Apparent in the mean opening riff of “Let It Go,” in which Osborne sings “Haunted by the sound of your own heartbeat” into the powerful reminder to “Let it go man,” Osborne was not going to miss this opportunity to sing his story. With an unexpected trippy transition into “Trippin in Montana” and a killer guitar solo, he instantly reminded everybody why he won OffBeat’s Best of the Beat Best Guitarist award four times.
However, shredding the guitar is not Osborne’s only calling card. His rich song writing delivered a poignant political statement on the troubling times of 2019 by singing, “Nothing changes yet nothing stays the same / No use trying to find somebody to blame / We keep living like the end is near / We’re only people bewildered by love and fear.” It was powerful statement speaking to the uselessness of division and hate in attacking the problems we should all face together. In singing for unity and understanding, he confronted some of the most controversial conversations facing the upcoming election. He wondered, “Now here we are staring down at 2020 / Transgender being out in the army / Black Lives Matter, take three and women’s rights / I can’t believe that we’re still having these fights.” Having the courage to sing about these issues calls back to Osborne’s statement to OffBeat in May: “I think the boundaries should be moved by the artist, otherwise you’re just an entertainer. An artist will lose his job, his listeners, fans, gonna lose money, relationships, because of the art.”
Osborne constantly keeps his performances new and captivating in the pursuit of authenticity. Each concert differentiates and creates its own feel. He sings from the soul and speaks what’s on his mind. He concluded with the chilling line, “Social media is where we do our bidding now, classrooms where we do our killing now.” While he knows these issues are divisive, he recognizes that art plays a special role in our society to bring us together and true art must begin with honesty.
He told OffBeat, “My passion is to be the philosopher and poet that spent enough quality time by the window thinking about this and try to voice that for people that don’t have the time to do this.” When you go to an Anders Osborne concert, you know he will play and sing straight from the heart, and that is what makes it such an incredible experience. Near the end of the first show, he took some time to speak directly to the crowd about loss saying, “I know we’ve lost a lot of people this year, that passed away. Of course we’re mourning, there’s a lot of people like John that’s still around working hard. Support musicians still alive because you never know what’s going on.”

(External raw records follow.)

(* ===== verification/_CoqProject ===== *)
-Q . S2P
Prelude.v
Strconv.v
Utf8.v
NetAddr.v
Scan.v
Rate.v
Float64.v
Size.v
Keys.v
Errors.v
ErrorsText.v
Status.v
FixedWindow.v
Zone.v
TokenBucket.v
LocalZone.v
Front.v
Mux.v
Logging.v
RedisZone.v
LocalLimits.v
ZoneDrivers.v
RedisScripts.v
Consistent.v
Resolver.v
Cache.v
CacheCalls.v
CacheLayers.v
CacheLifecycle.v
Etag.v
EtagFields.v
GrpcPool.v
GrpcClient.v
WErrors.v
Interceptors.v
ClientTimeout.v
Filters.v
SafeMap.v
Watcher.v
Pgw.v
PgwMonitor.v
PgwSetup.v
PgwTracer.v
Consul.v
ConsulRegistry.v
RegistryCalls.v
Discovery.v
ResolverBuild.v
ConsulHeartbeat.v
DiscoveryOptions.v
RabbitBroker.v
RabbitClients.v
RabbitConsumer.v
HttpProxy.v
HttpWatch.v
SqlDriver.v
SqlConnector.v
OtelLevel.v
OtelDsn.v
OtelLog.v
OtelRecord.v
OtelSdk.v
OtelOtlp.v
OtelBridge.v
OtelAttrs.v
PgxTracer.v
LoggerClient.v
FtsClient.v
ProtocGen.v
AppConfig.v
Adapters.v
(** Turns boolean comparisons on [Z] into propositions. *)
Ltac z_bool :=
  repeat match goal with
  | H : (_ && _) = true |- _ => apply andb_prop in H as [? ?]
  | H : (_ || _) = false |- _ => apply orb_false_elim in H as [? ?]
  | H : (_ <? _) = true |- _ => apply Z.ltb_lt in H
  | H : (_ <? _) = false |- _ => apply Z.ltb_ge in H
  | H : (_ <=? _) = true |- _ => apply Z.leb_le in H
  | H : (_ <=? _) = false |- _ => apply Z.leb_gt in H
  | H : (_ =? _) = true |- _ => apply Z.eqb_eq in H
  | H : (_ =? _) = false |- _ => apply Z.eqb_neq in H
  end.

Lemma runs_inv {A} (step : A -> A -> Prop) (I : A -> Prop) a b :
  (forall x y, I x -> step x y -> I y) -> I a -> runs step a b -> I b.
Proof. intros Hstep Ha. induction 1; [done|eauto]. Qed.

Lemma runs_trans {A} (step : A -> A -> Prop) a b c : runs step a b -> runs step b c -> runs step a c.
Proof. intros Hab. induction 1; [done|by eapply runs_step]. Qed.

Lemma wrap_unsigned_small bits z :
  0 <= z < 2 ^ bits -> wrap_unsigned bits z = z.
Proof. intros. unfold wrap_unsigned. by apply Z.mod_small. Qed.

Lemma wrap_unsigned_range bits z :
  0 <= bits -> 0 <= wrap_unsigned bits z < 2 ^ bits.
Proof. intros. unfold wrap_unsigned. apply Z.mod_pos_bound. lia. Qed.

Lemma wrap_signed_small bits z :
  0 < bits -> - 2 ^ (bits - 1) <= z < 2 ^ (bits - 1) -> wrap_signed bits z = z.
Proof.
  intros Hb Hz. unfold wrap_signed.
  assert (2 ^ bits = 2 * 2 ^ (bits - 1)) as E
    by (rewrite <- Z.pow_succ_r by lia; f_equal; lia).
  rewrite Z.mod_small; lia.
Qed.

Lemma wrap_signed_range bits z :
  0 < bits -> - 2 ^ (bits - 1) <= wrap_signed bits z < 2 ^ (bits - 1).
Proof.
  intros Hb. unfold wrap_signed.
  assert (2 ^ bits = 2 * 2 ^ (bits - 1)) as E
    by (rewrite <- Z.pow_succ_r by lia; f_equal; lia).
  pose proof (Z.mod_pos_bound (z + 2 ^ (bits - 1)) (2 ^ bits)). lia.
Qed.

#[export] Hint Rewrite wrap_unsigned_small wrap_signed_small using lia : gokit.

Lemma byte_val_digit d : 0 <= d < 10 -> byte_val (digit_char d) = 48 + d.
Proof.
  intros. unfold byte_val, digit_char.
  rewrite N_ascii_embedding by lia. lia.
Qed.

Just as music has the power to bring us together, it also has the power to tackle life’s hardest struggles with light-heartedness and joy. After taking a moment to remember all the great New Orleans’ musicians lost this year, Mooney, G-Love and Osborne broke into a song everybody in the Crescent City will be happy to hear — “Drinka Little Poison (4 U Die).” It was a cheerful reminder that we are all in this journey together, and we may as well have fun with it by celebrating the music, food, and drink that make this community so special.